(** * KrakenGate: radio <-> Mumble audio bridge and PTT gate

    A shallow embedding of [mumble_bridge.py] and [remote_trx.py].

    - Python objects that the code tests with [isinstance] are an inductive
      type; [bytes] and [bytearray] contents are lists of bytes.
    - [queue.Queue(maxsize=200)] is a record of its bound and its items;
      [put_nowait] and [get] return [None] where Python raises
      [queue.Full] / [queue.Empty].
    - Mutable attributes of [MumbleBridge] and the module globals of
      [remote_trx] are records threaded through every operation; calls on
      external collaborators (the pymumble session, the CM108 PTT line, the
      sound device, the [logging] module) are returned as lists of effects.
    - Wall-clock readings ([time.time()]) and the encoder frame duration are
      inputs, taken in [Q]. *)

From Stdlib Require Import String Strings.Byte.
From Stdlib Require Import ZArith QArith Qround List Bool Lia Lqa.
Import ListNotations.

Set Implicit Arguments.

Local Open Scope Z_scope.

(* ================================================================== *)
(** ** Python values *)

Module Py.

(** Contents of a [bytes] / [bytearray] object. *)
Definition bytes := list byte.

(** Integer dtypes of a numpy array.  Arrays of other dtypes do not occur
    on the capture path (the input stream is opened with
    [dtype="int16"]). *)
Inductive dtype := int16 | int32 | int64.

(** A numpy array: its dtype and its elements in C order. *)
Record ndarray := { nd_dtype : dtype; nd_data : list Z }.
(** A generation that goes through leaves the three fixed files of a
    collection in the output directory with their fixed texts: no request
    file and no folder made afterwards takes the place of any of them. *)
Theorem generateCollection_writes_fixed_files (ROOT outputDir : path) (s s1 : node) :
  generateCollection ROOT outputDir s = (s1, Ok ()) ->
  lookupPath (outputDir ++ [js "bruno.json"]) s1 = Some (File brunoJson)
  /\ lookupPath (outputDir ++ [js "collection.bru"]) s1 = Some (File collectionBru)
  /\ lookupPath (outputDir ++ [js "environments"; js "local.bru"]) s1
     = Some (File localBru).
Proof.
  unfold generateCollection.
  rewrite !(joinPath_proper _ (js "bruno.json")),
    !(joinPath_proper _ (js "collection.bru")),
    !(joinPath_proper _ (js "environments")),
    !(joinPath_proper _ (js "local.bru")) by (simpl; lia).
  rewrite <- !app_assoc. simpl.
  unfold mbind, io_bind, mkdirSync, writeFileSync, update.
  destruct (mkdirp outputDir s) as [u1|] eqn:E1; [| done].
  destruct (writeAt _ brunoJson u1) as [u2|] eqn:E2; [| done].
  destruct (writeAt _ collectionBru u2) as [u3|] eqn:E3; [| done].
  destruct (mkdirp _ u3) as [u4|] eqn:E4; [| done].
  destruct (writeAt _ localBru u4) as [u5|] eqn:E5; [| done].
  unfold readdirSync.
  destruct (lookupPath (HURL_DIR ROOT) u5) as [[|entries]|] eqn:E6; [done | | done].
  intros Hloop.
  assert (H1 : lookupPath (outputDir ++ [js "bruno.json"]) u5 = Some (File brunoJson)).
  { apply (writeAt_keeps_file _ _ _ _ _ _ E5).
    { intros Heq. apply (f_equal length) in Heq. rewrite !length_app in Heq.
      simpl in Heq. lia. }
    apply (mkdirp_keeps_file _ _ _ _ _ E4).
    apply (writeAt_keeps_file _ _ _ _ _ _ E3).
    { intros Heq. by apply app_inj_tail in Heq as [_ Heq]. }
    by apply writeAt_writes in E2. }
  assert (H2 : lookupPath (outputDir ++ [js "collection.bru"]) u5
               = Some (File collectionBru)).
  { apply (writeAt_keeps_file _ _ _ _ _ _ E5).
    { intros Heq. apply (f_equal length) in Heq. rewrite !length_app in Heq.
      simpl in Heq. lia. }
    apply (mkdirp_keeps_file _ _ _ _ _ E4).
    by apply writeAt_writes in E3. }
  assert (H3 : lookupPath (outputDir ++ [js "environments"; js "local.bru"]) u5
               = Some (File localBru))
    by (by apply writeAt_writes in E5).
  change (requestLoop ROOT outputDir (map fst (map_to_list entries)) u5 = (s1, Ok ()))
    in Hloop.
  assert (Hletter : forall f, In f [js "bruno.json"; js "collection.bru"; js "local.bru"] ->
                    forall c rest, f = c :: rest -> isDigit c = false).
  { intros f [<- | [<- | [<- | []]]] c rest Heq; vm_compute in Heq;
      by injection Heq as <- _. }
  split; [| split].
  - apply (Spares_run _ _ _ (Spares_requestLoop ROOT outputDir outputDir (js "bruno.json") _
                               (Hletter (js "bruno.json") ltac:(simpl; auto))) _ _ _ Hloop H1).
  - apply (Spares_run _ _ _ (Spares_requestLoop ROOT outputDir outputDir (js "collection.bru") _
                               (Hletter (js "collection.bru") ltac:(simpl; auto))) _ _ _ Hloop H2).
  - change (outputDir ++ [js "environments"; js "local.bru"])
      with (outputDir ++ [js "environments"] ++ [js "local.bru"]) in *.
    rewrite app_assoc in *.
    apply (Spares_run _ _ _ (Spares_requestLoop ROOT outputDir _ (js "local.bru") _
                               (Hletter (js "local.bru") ltac:(simpl; auto))) _ _ _ Hloop H3).
Qed.
(** The rows of every other pair are left alone. *)
Lemma apply_upsert_other loc t p q p' loc' :
  (p', loc') <> (p, loc) ->
  filter (stock_of p' loc') (stock_levels (apply_upsert loc t (p, q))) =
  filter (stock_of p' loc') (stock_levels t).
Proof.
  intros Hne. rewrite apply_upsert_stock. simpl fst; simpl snd.
  assert (Hexcl : forall r, stock_of p loc r = true -> stock_of p' loc' r = false).
  { intros r Hr. destruct (stock_of p' loc' r) eqn:E; [|reflexivity].
    apply stock_of_key in Hr. apply stock_of_key in E. congruence. }
  destruct (filter (stock_of p loc) (stock_levels t)) as [|s old] eqn:E.
  - rewrite filter_app. simpl.
    destruct (stock_of p' loc' _) eqn:E'; [|apply app_nil_r].
    apply stock_of_key in E'. unfold stock_key in E'. simpl in E'. congruence.
  - apply filter_map_untouched.
    + intros r. now destruct (stock_of p loc r).
    + intros r Hr. destruct (stock_of p loc r) eqn:Er; [|reflexivity].
      rewrite (Hexcl r Er) in Hr. discriminate.
Qed.

(** ** What the loop does to the stock table *)

Lemma fold_upsert_other loc items p' loc' :
  forall t,
    (forall q, In (p', q) items -> loc' <> loc) ->
    filter (stock_of p' loc') (stock_levels (fold_left (apply_upsert loc) items t)) =
    filter (stock_of p' loc') (stock_levels t).
Proof.
  induction items as [|[p q] rest IH]; intros t Hout; simpl; [reflexivity|].
  rewrite IH by (intros q' Hq'; apply (Hout q'); now right).
  apply apply_upsert_other. intros [= -> ->].
  apply (Hout q); [now left | reflexivity].
Qed.

Lemma fold_upsert_pair loc items p q :
  forall t,
    NoDup (map fst items) ->
    In (p, q) items ->
    filter (stock_of p loc) (stock_levels (fold_left (apply_upsert loc) items t)) =
      match filter (stock_of p loc) (stock_levels t) with
      | [] => [ {| sl_product_id := p; sl_location := loc;
                   on_hand := q; available := q |} ]
      | old => map (set_levels q) old
      end.
Proof.
  induction items as [|[p0 q0] rest IH]; intros t Hnd Hin; [contradiction|].
  simpl in Hnd. inversion Hnd as [|? ? Hnotin Hnd']; subst.
  simpl. destruct Hin as [[= -> ->]|Hin].
  - rewrite fold_upsert_other.
    + apply apply_upsert_same.
    + intros q' Hq'. exfalso. apply Hnotin.
      change p with (fst (p, q')). now apply in_map.
  - rewrite IH by assumption.
    rewrite apply_upsert_other; [reflexivity|].
    intros [= ->]. apply Hnotin.
    change p0 with (fst (p0, q)). now apply in_map.
Qed.

(** ** Drafts of a location *)

Lemma draft_of_at p loc r :
  draft_of p loc r = (ic_product_id r =? p) && draft_at loc r.
Proof. unfold draft_of, draft_at. now rewrite andb_assoc. Qed.

Lemma select_drafts_keys loc d :
  map fst (fst (select_drafts loc d)) =
  map ic_product_id (filter (draft_at loc) (inventory_counts d)).
Proof. unfold select_drafts. simpl. now rewrite map_map. Qed.

Lemma drafts_nodup loc d :
  draft_unique d -> NoDup (map fst (fst (select_drafts loc d))).
Proof.
  rewrite select_drafts_keys. unfold draft_unique.
  induction (inventory_counts d) as [|r l IH]; simpl; [constructor|].
  rewrite andb_true_iff. intros [Hr Hl].
  destruct (draft_at loc r) eqn:E; [|now apply IH].
  simpl. constructor; [|now apply IH].
  intros Hin. apply in_map_iff in Hin. destruct Hin as (x & Hx & Hin).
  apply filter_In in Hin. destruct Hin as [Hin Hat].
  unfold draft_at in E. apply andb_true_iff in E. destruct E as [Eloc Edr].
  apply String.eqb_eq in Eloc.
  unfold draft_key in Hr. rewrite Edr, Eloc in Hr.
  apply negb_true_iff in Hr.
  assert (existsb (draft_of (ic_product_id r) loc) l = true); [|congruence].
  apply existsb_exists. exists x. split; [exact Hin|].
  rewrite draft_of_at, Hat, Hx, Z.eqb_refl. reflexivity.
Qed.

Lemma review_no_drafts fails now loc d :
  filter (draft_at loc) (inventory_counts d) = [] ->
  fails 0%nat = false ->
  serve fails now (Review loc) d = (ReviewOk [], d).
Proof.
  intros E F. unfold serve, handler, review, try_catch, bind, query, select_review.
  simpl. rewrite F, E. reflexivity.
Qed.

Lemma promote_counts loc d :
  inventory_counts (promote loc d) =
  filter (fun r => negb (draft_at loc r)) (inventory_counts d).
Proof.
  unfold promote, delete_drafts. simpl. now rewrite fold_upsert_counts.
Qed.

Lemma promote_stock loc d :
  stock_levels (promote loc d) =
  stock_levels (fold_left (apply_upsert loc) (fst (select_drafts loc d)) d).
Proof. reflexivity. Qed.

Lemma forall_set_levels q (old : list stock_level) :
  forall s, In s (map (set_levels q) old) -> on_hand s = q /\ available s = q.
Proof.
  intros s Hs. apply in_map_iff in Hs. destruct Hs as (x & <- & _). now split.
Qed.

(** C1: from a database that has at most one draft per (product, location),
    a commit of location [loc] none of whose steps fails is answered with
    success; and whenever it is answered with success it has emptied the
    review list of [loc], its count is the number of drafts [loc] had, and for
    every draft [loc] had there is at least one stock row of that (product,
    [loc]) pair, every such row having [on_hand] and [available] equal to the
    draft's quantity. *)
Theorem commit_promotes_every_draft fails now loc d :
  draft_unique d ->
  (clean fails 0 (commit_steps loc d) ->
   exists c d', serve fails now (Commit loc) d = (CommitOk c, d')) /\
  (forall c d',
      serve fails now (Commit loc) d = (CommitOk c, d') ->
      serve healthy now (Review loc) d' = (ReviewOk [], d') /\
      c = List.length (filter (draft_at loc) (inventory_counts d)) /\
      forall r,
        In r (inventory_counts d) -> draft_at loc r = true ->
        (exists s, In s (stock_levels d') /\
                   sl_product_id s = ic_product_id r /\ sl_location s = loc /\
                   on_hand s = quantity r /\ available s = quantity r) /\
        (forall s, In s (stock_levels d') ->
                   stock_of (ic_product_id r) loc s = true ->
                   on_hand s = quantity r /\ available s = quantity r)).
Proof.
  intros Hu. split.
  { intros C.
    destruct (serve_commit fails now loc d) as [[H _]|(r & _ & _ & F)].
    - eauto.
    - destruct (clean_not_faulty C F). }
  intros c d' Hs.
  destruct (serve_commit fails now loc d) as [[H _]|(r & H & [->|[-> _]] & _)];
    rewrite H in Hs; try discriminate.
  injection Hs as <- <-. split; [|split].
  - apply review_no_drafts; [|reflexivity].
    rewrite promote_counts. apply filter_filter_negb.
  - unfold select_drafts. simpl. now rewrite length_map.
  - intros r Hin Hat.
    assert (Hitem : In (ic_product_id r, quantity r) (fst (select_drafts loc d))).
    { unfold select_drafts. simpl.
      apply (in_map (fun r => (ic_product_id r, quantity r))).
      apply filter_In. now split. }
    pose proof (@fold_upsert_pair loc _ _ _ d (drafts_nodup loc Hu) Hitem) as Hp.
    rewrite <- promote_stock in Hp.
    assert (Hall : forall s, In s (filter (stock_of (ic_product_id r) loc)
                                          (stock_levels (promote loc d))) ->
                             on_hand s = quantity r /\ available s = quantity r).
    { rewrite Hp. destruct (filter _ (stock_levels d)) as [|s0 old].
      - intros s [<-|[]]. now split.
      - apply forall_set_levels. }
    split.
    + assert (Hne : filter (stock_of (ic_product_id r) loc)
                           (stock_levels (promote loc d)) <> []).
      { rewrite Hp. destruct (filter _ (stock_levels d)); discriminate. }
      destruct (filter _ (stock_levels (promote loc d))) as [|s rows] eqn:E;
        [contradiction|].
      exists s. destruct (Hall s (or_introl eq_refl)) as [? ?].
      assert (Hs : In s (filter (stock_of (ic_product_id r) loc)
                                (stock_levels (promote loc d))))
        by (rewrite E; now left).
      apply filter_In in Hs. destruct Hs as [Hs Hk].
      apply stock_of_key in Hk. injection Hk as Hk1 Hk2.
      repeat split; assumption.
    + intros s Hs Hk. apply Hall. apply filter_In. now split.
Qed.

Lemma commit_promotes_every_draft_witness :
  draft_unique dock_db /\
  serve healthy 0 (Commit "Dock") dock_db =
    (CommitOk 2, promote "Dock" dock_db) /\
  serve healthy 0 (Review "Dock") (promote "Dock" dock_db) =
    (ReviewOk [], promote "Dock" dock_db) /\
  forall s, In s (stock_levels (promote "Dock" dock_db)) ->
            stock_of 2 "Dock" s = true -> on_hand s = 3 /\ available s = 3.
Proof.
  assert (U : draft_unique dock_db) by reflexivity.
  assert (S : serve healthy 0 (Commit "Dock") dock_db =
              (CommitOk 2, promote "Dock" dock_db)) by reflexivity.
  destruct (@commit_promotes_every_draft healthy 0 "Dock" dock_db U) as [_ P].
  destruct (P 2%nat (promote "Dock" dock_db) S) as (R & _ & Q).
  repeat split; try assumption;
    apply (Q (mkCount 2 2 "Dock" 3 7 "DRAFT" 101)); simpl; auto.
Defined.

(** ** The other handlers *)

Lemma serve_update fails now i q d :
  serve fails now (Update i q) d =
    if fails 0%nat then (Status500 "Update failed", d)
    else (UpdateOk, effect now (Update i q) d).
Proof.
  unfold serve, handler, update, try_catch, bind, query, ret, effect.
  destruct (q <=? 0); simpl; destruct (fails 0%nat); reflexivity.
Qed.

Lemma serve_scan fails now barcode loc uid d :
  serve fails now (Scan barcode loc uid) d =
    if fails 0%nat then (Status500 "Scan failed", d)
    else
      match fst (select_product_by_sku barcode d) with
      | [] => (Status404 "Product not found", d)
      | p :: _ =>
          if fails 1%nat then (Status500 "Scan failed", d)
          else if fails 2%nat then (Status500 "Scan failed", d)
          else (ScanOk p, effect now (Scan barcode loc uid) d)
      end.
Proof.
  unfold serve, handler, scan, try_catch, bind, query, ret, effect. simpl.
  destruct (fails 0%nat); [reflexivity|].
  destruct (filter _ (products d)) as [|p ps]; [reflexivity|]. simpl.
  destruct (fails 1%nat); [reflexivity|]. simpl.
  destruct (map id _) as [|i ids]; simpl;
    destruct (fails 2%nat); reflexivity.
Qed.

Lemma serve_review fails now loc d :
  snd (serve fails now (Review loc) d) = d.
Proof.
  unfold serve, handler, review, try_catch, bind, query, ret. simpl.
  destruct (fails 0%nat); reflexivity.
Qed.

(** A request leaves the database as it found it or does all of its work. *)
Lemma serve_effect fails now r d :
  snd (serve fails now r d) = d \/ snd (serve fails now r d) = effect now r d.
Proof.
  destruct r as [barcode loc uid|loc|i q|loc].
  - rewrite serve_scan. destruct (fails 0%nat); [now left|].
    destruct (fst (select_product_by_sku barcode d)); [now left|].
    destruct (fails 1%nat); [now left|]. destruct (fails 2%nat); [now left|].
    now right.
  - left. apply serve_review.
  - rewrite serve_update. destruct (fails 0%nat); [now left | now right].
  - destruct (serve_commit fails now loc d) as [[H _]|(r & H & _)];
      rewrite H; [now right | now left].
Qed.

Lemma with_counts_same d : with_counts d (inventory_counts d) = d.
Proof. now destruct d. Qed.

Lemma promote_no_drafts loc d :
  filter (draft_at loc) (inventory_counts d) = [] -> promote loc d = d.
Proof.
  intros E. unfold promote, select_drafts, delete_drafts. simpl.
  rewrite E. simpl. rewrite filter_none by exact E. apply with_counts_same.
Qed.

Lemma commit_steps_no_drafts loc d :
  filter (draft_at loc) (inventory_counts d) = [] -> commit_steps loc d = 5%nat.
Proof.
  intros E. unfold commit_steps, select_drafts. simpl. now rewrite E.
Qed.

(** C2: the handler does not keep the claim when the ROLLBACK fails too.
    Committing the dock of [dock_db] on storage that rejects the INSERT of the
    second draft (the sixth awaited call) and then the ROLLBACK of the catch
    block: the handler's promise rejects, so that no response, and no
    "Commit failed", is sent; and the connection goes back to the pool with
    its transaction still open, holding the UPDATE already made for the
    first draft ([on_hand] and [available] 5 where the table has 10).  The
    durable database is as it was. *)
Theorem rollback_rejected_leaves_commit_open :
  commit lost_at_insert "Dock" (fresh dock_db) =
    (Thrown,
     {| store := dock_db;
        txn := Some (with_stock dock_db [ mkStock 1 "Dock" 5 5 ]);
        issued := 7 |}) /\
  serve lost_at_insert 0 (Commit "Dock") dock_db = (NoResponse, dock_db).
Proof. split; reflexivity. Qed.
########
* [Your assignment]
Once you reach the line with "change p with" in the data above, copy it and every line after it exactly, up to and including the line with "apply existsb_exists. exists".

* [Result below]
      change p with (fst (p, q')). now apply in_map.
  - rewrite IH by assumption.
    rewrite apply_upsert_other; [reflexivity|].
    intros [= ->]. apply Hnotin.
    change p0 with (fst (p0, q)). now apply in_map.
Qed.

(** ** Drafts of a location *)

Lemma draft_of_at p loc r :
  draft_of p loc r = (ic_product_id r =? p) && draft_at loc r.
Proof. unfold draft_of, draft_at. now rewrite andb_assoc. Qed.

Lemma select_drafts_keys loc d :
  map fst (fst (select_drafts loc d)) =
  map ic_product_id (filter (draft_at loc) (inventory_counts d)).
Proof. unfold select_drafts. simpl. now rewrite map_map. Qed.

Lemma drafts_nodup loc d :
  draft_unique d -> NoDup (map fst (fst (select_drafts loc d))).
Proof.
  rewrite select_drafts_keys. unfold draft_unique.
  induction (inventory_counts d) as [|r l IH]; simpl; [constructor|].
  rewrite andb_true_iff. intros [Hr Hl].
  destruct (draft_at loc r) eqn:E; [|now apply IH].
  simpl. constructor; [|now apply IH].
  intros Hin. apply in_map_iff in Hin. destruct Hin as (x & Hx & Hin).
  apply filter_In in Hin. destruct Hin as [Hin Hat].
  unfold draft_at in E. apply andb_true_iff in E. destruct E as [Eloc Edr].
  apply String.eqb_eq in Eloc.
  unfold draft_key in Hr. rewrite Edr, Eloc in Hr.
  apply negb_true_iff in Hr.
  assert (existsb (draft_of (ic_product_id r) loc) l = true); [|congruence].
  apply existsb_exists. exists x. split; [exact Hin|].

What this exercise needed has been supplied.